Abstract Health literacy, the ability to access, understand, appraise, remember and use health information and services, has great potential to reduce inequalities in access to and outcomes of care. People may have different patterns of health literacy needs and strengths. Yet, the design of interventions is frequently not responsive to the specificities of different segments of the population, including migrant groups. We aimed to identify profiles of migrants to inform the co-design of interventions targeting people at risk of poor outcomes. A cross-sectional survey was conducted with 1126 adult migrants living in Portugal.

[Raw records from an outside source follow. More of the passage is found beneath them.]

(** * doc-converter: a shallow embedding of [src/convert.ts]

    The program converts [.doc], [.docx] and [.pdf] files to Markdown,
    one file or one directory at a time.  Its own code is file-system
    orchestration around third-party parsers; the embedding therefore
    consists of

    - the JavaScript string and [node:path] functions the code calls,
    - a model of the [node:fs/promises] calls over a finite map from
      resolved paths to nodes,
    - a state-and-exception monad in which the [async] functions of
      [convert.ts] are written line by line, and
    - the third-party collaborators (mammoth, turndown, pdf-parse, the
      [soffice] subprocess, the random suffix of [mkdtemp]) as the fields
      of a class [Platform]: every theorem holds for all its instances.

    The theorems named [C1] to [C10] are the claims of the specification;
    [C2] records a run in which the code leaves its temporary directory
    behind.  The theorems named [X1] to [X18] are further properties of
    the code: of the adapter, of the two orchestrators and [main], of the
    names of the targets and of the text of a PDF. *)

From Stdlib Require Import ZArith Ascii String List Bool Lia.
From stdpp Require Import base option list gmap strings fin_maps.

Open Scope string_scope.
Open Scope list_scope.
Open Scope Z_scope.

(** ** JavaScript strings

    A string of the model is a Rocq [string]: a sequence of characters
    with codes 0..255, read as the UTF-16 code units U+0000..U+00FF.  The
    functions below are the ECMAScript ones restricted to that range. *)

Module Js.

Definition chars (s : string) : list ascii := list_ascii_of_string s.
Definition str (l : list ascii) : string := string_of_list_ascii l.

Definition code (c : ascii) : N := N_of_ascii c.

(** [WhiteSpace] and [LineTerminator] code points below U+0100: TAB, LF,
    VT, FF, CR, SP and NBSP.  [String.prototype.trim] strips exactly
    these (and the ones above U+00FF, which the model has no characters
    for). *)
Definition is_space (c : ascii) : bool :=
  let n := code c in
  ((9 <=? n) && (n <=? 13) || (n =? 32) || (n =? 160))%N.

Fixpoint trimStart_chars (l : list ascii) : list ascii :=
  match l with
  | c :: l' => if is_space c then trimStart_chars l' else l
  | [] => []
  end.

Definition trimEnd_chars (l : list ascii) : list ascii :=
  rev (trimStart_chars (rev l)).

Definition trim_chars (l : list ascii) : list ascii :=
  trimEnd_chars (trimStart_chars l).

(** [s.trim()] *)
Definition trim (s : string) : string := str (trim_chars (chars s)).

(** [s.length > 0], which is also the truthiness of a string. *)
Definition nonempty (s : string) : bool :=
  match s with EmptyString => false | String _ _ => true end.

(** [s.split(sep)] for a one-character separator: the pieces between
    the separators; the empty string gives one empty piece. *)
Fixpoint split_chars (sep : ascii) (cur : list ascii) (l : list ascii)
  : list (list ascii) :=
  match l with
  | [] => [rev cur]
  | c :: l' =>
      if Ascii.eqb c sep then rev cur :: split_chars sep [] l'
      else split_chars sep (c :: cur) l'
  end.

Definition split (sep : ascii) (s : string) : list string :=
  map str (split_chars sep [] (chars s)).

(** [a.join(sep)] *)
Fixpoint join (sep : string) (l : list string) : string :=
  match l with
  | [] => ""
  | [s] => s
  | s :: l' => s +:+ sep +:+ join sep l'
  end.

(** [String.prototype.toLowerCase] on U+0000..U+00FF: A-Z and the
    Latin-1 capitals U+00C0..U+00DE (without the multiplication sign
    U+00D7) move up by 32. *)
Definition lower_char (c : ascii) : ascii :=
  let n := code c in
  if ((65 <=? n) && (n <=? 90)
      || (192 <=? n) && (n <=? 222) && negb (n =? 215))%N
  then ascii_of_N (n + 32) else c.

Definition toLowerCase (s : string) : string :=
  str (map lower_char (chars s)).

(** [s.slice(from, to)] for [0 <= from <= to]. *)
Definition slice (s : string) (from to : Z) : string :=
  str (take (Z.to_nat (to - from)) (drop (Z.to_nat from) (chars s))).

(** [s.endsWith(suffix)] *)
Definition endsWith (s suff : string) : bool :=
  bool_decide (suffix (chars suff) (chars s)).

End Js.

(** ** [node:path] (POSIX flavour)

    [extname] follows Node's implementation statement by statement: one
    backwards scan over the characters that stops at the first separator
    after the last component. *)

Module Path.

Record ext_scan := {
  startDot : Z;
  startPart : Z;
  end_ : Z;
  matchedSlash : bool;
  preDotState : Z
}.

Definition ext_scan0 : ext_scan :=
  {| startDot := -1; startPart := 0; end_ := -1;
     matchedSlash := true; preDotState := 0 |}.

(** The body of [for (let i = path.length - 1; i >= 0; --i)], with [n]
    the number of indices still to visit ([i = n - 1]). *)
Fixpoint ext_loop (cs : list ascii) (n : nat) (st : ext_scan) : ext_scan :=
  match n with
  | O => st
  | S i =>
      let char := nth i cs "/"%char in
      if Ascii.eqb char "/" then
        if negb (matchedSlash st) then
          {| startDot := startDot st; startPart := Z.of_nat i + 1;
             end_ := end_ st; matchedSlash := matchedSlash st;
             preDotState := preDotState st |}
        else ext_loop cs i st
      else
        let st1 :=
          if end_ st =? -1 then
            {| startDot := startDot st; startPart := startPart st;
               end_ := Z.of_nat i + 1; matchedSlash := false;
               preDotState := preDotState st |}
          else st in
        let st2 :=
          if Ascii.eqb char "." then
            if startDot st1 =? -1 then
              {| startDot := Z.of_nat i; startPart := startPart st1;
                 end_ := end_ st1; matchedSlash := matchedSlash st1;
                 preDotState := preDotState st1 |}
            else if negb (preDotState st1 =? 1) then
              {| startDot := startDot st1; startPart := startPart st1;
                 end_ := end_ st1; matchedSlash := matchedSlash st1;
                 preDotState := 1 |}
            else st1
          else if negb (startDot st1 =? -1) then
            {| startDot := startDot st1; startPart := startPart st1;
               end_ := end_ st1; matchedSlash := matchedSlash st1;
               preDotState := -1 |}
          else st1 in
        ext_loop cs i st2
  end.

(** [path.extname(p)] *)
Definition extname (p : string) : string :=
  let cs := Js.chars p in
  let st := ext_loop cs (length cs) ext_scan0 in
  if (startDot st =? -1) || (end_ st =? -1) || (preDotState st =? 0)
     || ((preDotState st =? 1) && (startDot st =? end_ st - 1)
         && (startDot st =? startPart st + 1))
  then ""
  else Js.slice p (startDot st) (end_ st).

(** [path.basename(name, suffix)] on a single path component [name]
    (no separator in it): the suffix is cut off when the name ends with
    it; a name equal to the suffix gives the empty string. *)
Definition basename (name ext : string) : string :=
  if Js.nonempty ext
     && (String.length ext <=? String.length name)%nat then
    if String.eqb ext name then ""
    else if Js.endsWith name ext then
      Js.slice name 0
        (Z.of_nat (String.length name) - Z.of_nat (String.length ext))
    else name
  else name.

(** Resolved paths.  [path.resolve] returns an absolute, normalised
    path; the model keeps it as the list of its components from the
    root, so that [path.join(dir, name)] appends a component and
    [path.dirname] removes the last one. *)
Definition join (dir : list string) (name : string) : list string :=
  dir ++ [name].

Definition dirname (p : list string) : list string := removelast p.

(** The last component, [path.basename(p)]; the root has none. *)
Definition name (p : list string) : string := List.last p "".

(** [path.extname] of a resolved path is that of its last component. *)
Definition extname_of (p : list string) : string := extname (name p).

End Path.


Abbreviation path := (list string).

(** ** Errors

    What a [catch] clause can receive.  Errors raised by [node:fs] and by
    [spawn] carry a [code]; the [new Error(...)] of [convert.ts] and the
    errors of the third-party parsers carry none. *)

Inductive errno :=
  ENOENT | ENOTDIR | EEXIST | EISDIR | ERR_FS_EISDIR | ENXIO.

Inductive syscall :=
  | SysStat | SysAccess | SysMkdir | SysRm | SysReadFile | SysWriteFile
  | SysReaddir | SysMkdtemp | SysSpawn.

(** The [reason] of line 76: a signal name, or else the exit code. *)
Inductive lo_reason :=
  | BySignal (signal : string)
  | ByExitCode (code : option Z).

Inductive error :=
  | SysError (code : errno) (call : syscall) (p : path)
  | UnsupportedFileType (p : path)      (* line 140 *)
  | UnsupportedInputFile (p : path)     (* line 149 *)
  | OutputIsDirectory                   (* line 157 *)
  | LibreOfficeFailed (r : lo_reason)   (* line 77  *)
  | InputNotFileOrDirectory             (* line 238 *)
  | LibraryError (lib msg : string).    (* mammoth, pdf-parse *)

(** [error.code] *)
Definition error_code (e : error) : option errno :=
  match e with
  | SysError c _ _ => Some c
  | _ => None
  end.

#[global] Instance errno_eq_dec : EqDecision errno.
Proof. solve_decision. Defined.

Inductive Res (A : Type) :=
  | Ok (a : A)
  | Throw (e : error).
Arguments Ok {A} a.
Arguments Throw {A} e.

(** ** The file system

    A finite map from resolved paths to nodes; the root directory is
    always there and is not stored. *)

Inductive node :=
  | File (content : string)
  | Dir
  | Special.   (* a socket, a device, ...: neither isFile() nor isDirectory() *)

#[global] Instance node_eq_dec : EqDecision node.
Proof. solve_decision. Defined.

Abbreviation FS := (gmap (list string) node).

Module Fs.

Definition node_at (fs : FS) (p : path) : option node :=
  match p with
  | [] => Some Dir
  | _ => fs !! p
  end.

Definition isFile (n : node) : bool :=
  match n with File _ => true | _ => false end.

Definition isDirectory (n : node) : bool :=
  match n with Dir => true | _ => false end.

(** The proper prefixes of a path: its ancestors, the root first. *)
Definition ancestors (p : path) : list path :=
  map (fun n => take n p) (seq 0 (length p)).

(** Why a lookup of a missing path fails: [ENOTDIR] when the walk meets
    a non-directory on the way, [ENOENT] otherwise. *)
Definition missing (fs : FS) (p : path) : errno :=
  if existsb
       (fun q => match node_at fs q with
                 | Some (File _) | Some Special => true
                 | _ => false
                 end)
       (ancestors p)
  then ENOTDIR else ENOENT.

(** [fs.stat(p)] *)
Definition stat (fs : FS) (p : path) : Res node :=
  match node_at fs p with
  | Some n => Ok n
  | None => Throw (SysError (missing fs p) SysStat p)
  end.

(** [fs.access(p)] *)
Definition access (fs : FS) (p : path) : Res unit :=
  match node_at fs p with
  | Some _ => Ok tt
  | None => Throw (SysError (missing fs p) SysAccess p)
  end.

(** [fs.mkdir(p, { recursive: true })]: every missing component of [p]
    is created, from the root down; directories that exist are left as
    they are; a non-directory on the way is an error and nothing is
    created. *)
Fixpoint mkdir_from (target : path) (cur : path) (rest : list string)
    (fs : FS) : Res FS :=
  match rest with
  | [] => Ok fs
  | c :: rest' =>
      let q := cur ++ [c] in
      match fs !! q with
      | Some Dir => mkdir_from target q rest' fs
      | Some _ =>
          Throw (SysError (match rest' with [] => EEXIST | _ => ENOTDIR end)
                          SysMkdir target)
      | None => mkdir_from target q rest' (<[q := Dir]> fs)
      end
  end.

Definition mkdir_recursive (fs : FS) (p : path) : Res FS :=
  mkdir_from p [] p fs.

(** [fs.rm(p, { force: true })]: a missing path is not an error, a
    directory is. *)
Definition rm_force (fs : FS) (p : path) : Res FS :=
  match node_at fs p with
  | Some Dir => Throw (SysError ERR_FS_EISDIR SysRm p)
  | Some _ => Ok (delete p fs)
  | None =>
      match missing fs p with
      | ENOENT => Ok fs
      | c => Throw (SysError c SysRm p)
      end
  end.

(** [fs.rm(p, { recursive: true, force: true })]: [p] and everything
    below it disappears. *)
Definition rm_recursive_force (fs : FS) (p : path) : FS :=
  filter (fun kv => ¬ (p `prefix_of` kv.1)) fs.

Data were collected using the 9-dimension HLQ (Health Literacy Questionnaire), and a sociodemographic questionnaire. A cluster analysis of data was performed. Semi-structured interviews were conducted with 15 migrants, stratified by the clusters. The optimal cluster solution yielded 16 profiles revealing diversity in combinations of strengths and needs across the HLQ domains. While 29.8% of migrants scored moderate to high on all 9 domains (profiles 2, 6, 8, 16), 63.4% of participants struggled with 1 or several aspects of health literacy, namely ‘Feeling understood and supported by healthcare providers'. Notably, 36.8% (6 profiles) exhibited difficulty across most of health literacy domains. The interviews provided a tangible description of the health literacy needs and resources with five main themes (access, understand, appraise, retrieve and use). Regarding ‘access', migrants expressed different preferred learning styles and needed to access different sorts of information at distinct times. The ‘use’ of information was rarely a one-time decision but a decision that people needed to make repeatedly. Health literacy is a highly diverse concept where subgroups exhibited diverse patterns. The cluster analysis can be used to inform the co-design, prioritisation and implementation of locally designed, fit-for-purpose solutions to improve health literacy. Key messages • Health literacy profiles can inform interventions to mitigate health inequalities among vulnerable migrant groups. • The identification of distinct profiles can contribute to minimise the disconnect between what people/communities need and what is developed to improve health and equity.